→ Task goal
Would you retype all of these records exactly?

→ Data to process
(** The endpoint computed from the stored text [p +:+ h +:+ s], and its
    computation again from the result. *)
Lemma normalized_spellings (h p s : string) :
  bare_host h ->
  In p [""; "http://"; "https://"] ->
  In s [""; "/"; "/api/v3"; "/api/v3/"] ->
  TrimSuffix (TrimSuffix (TrimPrefix (TrimPrefix (p +:+ h +:+ s) "http://") "https://")
                "/api/v3") "/"
  = if String.eqb s "/api/v3/" then h +:+ "/api/v3" else h.
Proof.
  intros [Hne Hns] Hp Hs.
  assert (Hpre : TrimPrefix (TrimPrefix (p +:+ h +:+ s) "http://") "https://" = h +:+ s).
  { destruct Hp as [<- | [<- | [<- | []]]].
    - change ("" +:+ h +:+ s) with (h +:+ s).
      rewrite (TrimPrefix_none (h +:+ s) "http://")
        by (apply bare_host_no_scheme; cbn; tauto).
      apply TrimPrefix_none, bare_host_no_scheme; cbn; tauto.
    - rewrite TrimPrefix_app. apply TrimPrefix_none, bare_host_no_scheme; cbn; tauto.
    - rewrite (TrimPrefix_none ("https://" +:+ h +:+ s) "http://")
        by (rewrite HasPrefix_prefix; reflexivity).
      apply TrimPrefix_app. }
  rewrite Hpre.
  destruct Hs as [<- | [<- | [<- | [<- | []]]]]; cbn [String.eqb Ascii.eqb Bool.eqb].
  - rewrite string_app_nil_r.
    rewrite (TrimSuffix_none h "/api/v3") by (apply bare_host_no_suffix; cbn; tauto).
    apply TrimSuffix_none, bare_host_no_suffix; cbn; tauto.
  - rewrite (TrimSuffix_none (h +:+ "/") "/api/v3") by apply slash_end_HasSuffix.
    apply TrimSuffix_app.
  - rewrite TrimSuffix_app. apply TrimSuffix_none, bare_host_no_suffix; cbn; tauto.
  - change (h +:+ "/api/v3/") with (h +:+ "/api/v3" +:+ "/").
    rewrite <- string_app_assoc.
    rewrite (TrimSuffix_none ((h +:+ "/api/v3") +:+ "/") "/api/v3")
      by apply slash_end_HasSuffix.
    apply TrimSuffix_app.
Qed.

Lemma spelling_not_empty (h p s : string) : h <> "" -> p +:+ h +:+ s <> "".
Proof.
  intros Hne H. apply (f_equal String.length) in H.
  rewrite !string_length_app in H. destruct h; [congruence | cbn in H; lia].
Qed.

(** X18: the usual spellings of an enterprise host are brought to one
    endpoint. For a host name [h] without a slash, stored under the source or
    the target hostname key as [h] itself or with "http://" or "https://" in
    front, and with nothing, "/" or "/api/v3" behind, [getNormalizedEndpoint]
    returns "https://h/api/v3" and stores it under the key; called again, it
    returns the same endpoint and leaves the settings as they are. *)
Theorem getNormalizedEndpoint_canonical (cfg : Settings) (key h p s : string) :
  key = "source-hostname" \/ key = "target-hostname" ->
  bare_host h ->
  In p [""; "http://"; "https://"] ->
  In s [""; "/"; "/api/v3"] ->
  viper_GetString cfg key = p +:+ h +:+ s ->
  let r := getNormalizedEndpoint key cfg in
  let endpoint := "https://" +:+ h +:+ "/api/v3" in
  fst r = endpoint /\
  viper_GetString (snd r) key = endpoint /\
  getNormalizedEndpoint key (snd r) = (endpoint, snd r).
Proof.
  intros Hkey Hbare Hp Hs Hget r endpoint.
  assert (Hfirst : getNormalizedEndpoint key cfg = (endpoint, viper_Set cfg key endpoint)).
  { unfold getNormalizedEndpoint. rewrite Hget.
    destruct (String.eqb_spec (p +:+ h +:+ s) "") as [He | _];
      [exfalso; exact (spelling_not_empty h p s (proj1 Hbare) He) |].
    cbn [negb]. cbv zeta.
    rewrite (normalized_spellings h p s Hbare Hp)
      by (destruct Hs as [<- | [<- | [<- | []]]]; cbn; tauto).
    destruct Hs as [<- | [<- | [<- | []]]]; reflexivity. }
  assert (Hstored : viper_GetString (viper_Set cfg key endpoint) key = endpoint)
    by (destruct Hkey as [-> | ->]; reflexivity).
  subst r. rewrite Hfirst. cbn [fst snd].
  split; [reflexivity |]. split; [exact Hstored |].
  unfold getNormalizedEndpoint. rewrite Hstored.
  destruct (String.eqb_spec endpoint "") as [He | _]; [discriminate He |].
  cbn [negb]. cbv zeta. subst endpoint.
  rewrite (normalized_spellings h "https://" "/api/v3" Hbare) by (cbn; tauto).
  cbn [String.eqb Ascii.eqb Bool.eqb]. f_equal.
  destruct Hkey as [-> | ->]; reflexivity.
Qed.

Lemma getNormalizedEndpoint_canonical_witness :
  let cfg := viper_Set (settings_of 3 None) "target-hostname" "http://ghe.example.com/" in
  let r := getNormalizedEndpoint "target-hostname" cfg in
  fst r = "https://ghe.example.com/api/v3" /\
  viper_GetString (snd r) "target-hostname" = "https://ghe.example.com/api/v3" /\
  getNormalizedEndpoint "target-hostname" (snd r)
    = ("https://ghe.example.com/api/v3", snd r).
Proof.
  refine (getNormalizedEndpoint_canonical
            (viper_Set (settings_of 3 None) "target-hostname" "http://ghe.example.com/")
            "target-hostname" "ghe.example.com" "http://" "/" _ _ _ _ _).
  - right. reflexivity.
  - split; [discriminate |]. cbn. intros H.
    repeat (destruct H as [H | H]; [discriminate H |]). exact H.
  - cbn. tauto.
  - cbn. tauto.
  - reflexivity.
Defined.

→ Result of the exercise
(** The endpoint computed from the stored text [p +:+ h +:+ s], and its
    computation again from the result. *)
Lemma normalized_spellings (h p s : string) :
  bare_host h ->
  In p [""; "http://"; "https://"] ->
  In s [""; "/"; "/api/v3"; "/api/v3/"] ->
  TrimSuffix (TrimSuffix (TrimPrefix (TrimPrefix (p +:+ h +:+ s) "http://") "https://")
                "/api/v3") "/"
  = if String.eqb s "/api/v3/" then h +:+ "/api/v3" else h.
Proof.
  intros [Hne Hns] Hp Hs.
  assert (Hpre : TrimPrefix (TrimPrefix (p +:+ h +:+ s) "http://") "https://" = h +:+ s).
  { destruct Hp as [<- | [<- | [<- | []]]].
    - change ("" +:+ h +:+ s) with (h +:+ s).
      rewrite (TrimPrefix_none (h +:+ s) "http://")
        by (apply bare_host_no_scheme; cbn; tauto).
      apply TrimPrefix_none, bare_host_no_scheme; cbn; tauto.
    - rewrite TrimPrefix_app. apply TrimPrefix_none, bare_host_no_scheme; cbn; tauto.
    - rewrite (TrimPrefix_none ("https://" +:+ h +:+ s) "http://")
        by (rewrite HasPrefix_prefix; reflexivity).
      apply TrimPrefix_app. }
  rewrite Hpre.
  destruct Hs as [<- | [<- | [<- | [<- | []]]]]; cbn [String.eqb Ascii.eqb Bool.eqb].
  - rewrite string_app_nil_r.
    rewrite (TrimSuffix_none h "/api/v3") by (apply bare_host_no_suffix; cbn; tauto).
    apply TrimSuffix_none, bare_host_no_suffix; cbn; tauto.
  - rewrite (TrimSuffix_none (h +:+ "/") "/api/v3") by apply slash_end_HasSuffix.
    apply TrimSuffix_app.
  - rewrite TrimSuffix_app. apply TrimSuffix_none, bare_host_no_suffix; cbn; tauto.
  - change (h +:+ "/api/v3/") with (h +:+ "/api/v3" +:+ "/").
    rewrite <- string_app_assoc.
    rewrite (TrimSuffix_none ((h +:+ "/api/v3") +:+ "/") "/api/v3")
      by apply slash_end_HasSuffix.
    apply TrimSuffix_app.
Qed.

Lemma spelling_not_empty (h p s : string) : h <> "" -> p +:+ h +:+ s <> "".
Proof.
  intros Hne H. apply (f_equal String.length) in H.
  rewrite !string_length_app in H. destruct h; [congruence | cbn in H; lia].
Qed.

(** X18: the usual spellings of an enterprise host are brought to one
    endpoint. For a host name [h] without a slash, stored under the source or
    the target hostname key as [h] itself or with "http://" or "https://" in
    front, and with nothing, "/" or "/api/v3" behind, [getNormalizedEndpoint]
    returns "https://h/api/v3" and stores it under the key; called again, it
    returns the same endpoint and leaves the settings as they are. *)
Theorem getNormalizedEndpoint_canonical (cfg : Settings) (key h p s : string) :
  key = "source-hostname" \/ key = "target-hostname" ->
  bare_host h ->
  In p [""; "http://"; "https://"] ->
  In s [""; "/"; "/api/v3"] ->
  viper_GetString cfg key = p +:+ h +:+ s ->
  let r := getNormalizedEndpoint key cfg in
  let endpoint := "https://" +:+ h +:+ "/api/v3" in
  fst r = endpoint /\
  viper_GetString (snd r) key = endpoint /\
  getNormalizedEndpoint key (snd r) = (endpoint, snd r).
Proof.
  intros Hkey Hbare Hp Hs Hget r endpoint.
  assert (Hfirst : getNormalizedEndpoint key cfg = (endpoint, viper_Set cfg key endpoint)).
  { unfold getNormalizedEndpoint. rewrite Hget.
    destruct (String.eqb_spec (p +:+ h +:+ s) "") as [He | _];
      [exfalso; exact (spelling_not_empty h p s (proj1 Hbare) He) |].
    cbn [negb]. cbv zeta.
    rewrite (normalized_spellings h p s Hbare Hp)
      by (destruct Hs as [<- | [<- | [<- | []]]]; cbn; tauto).
    destruct Hs as [<- | [<- | [<- | []]]]; reflexivity. }
  assert (Hstored : viper_GetString (viper_Set cfg key endpoint) key = endpoint)
    by (destruct Hkey as [-> | ->]; reflexivity).
  subst r. rewrite Hfirst. cbn [fst snd].
  split; [reflexivity |]. split; [exact Hstored |].
  unfold getNormalizedEndpoint. rewrite Hstored.
  destruct (String.eqb_spec endpoint "") as [He | _]; [discriminate He |].
  cbn [negb]. cbv zeta. subst endpoint.
  rewrite (normalized_spellings h "https://" "/api/v3" Hbare) by (cbn; tauto).
  cbn [String.eqb Ascii.eqb Bool.eqb]. f_equal.
  destruct Hkey as [-> | ->]; reflexivity.
Qed.

Lemma getNormalizedEndpoint_canonical_witness :
  let cfg := viper_Set (settings_of 3 None) "target-hostname" "http://ghe.example.com/" in
  let r := getNormalizedEndpoint "target-hostname" cfg in
  fst r = "https://ghe.example.com/api/v3" /\
  viper_GetString (snd r) "target-hostname" = "https://ghe.example.com/api/v3" /\
  getNormalizedEndpoint "target-hostname" (snd r)
    = ("https://ghe.example.com/api/v3", snd r).
Proof.
  refine (getNormalizedEndpoint_canonical
            (viper_Set (settings_of 3 None) "target-hostname" "http://ghe.example.com/")
            "target-hostname" "ghe.example.com" "http://" "/" _ _ _ _ _).
  - right. reflexivity.
  - split; [discriminate |]. cbn. intros H.
    repeat (destruct H as [H | H]; [discriminate H |]). exact H.
  - cbn. tauto.
  - cbn. tauto.
  - reflexivity.
Defined.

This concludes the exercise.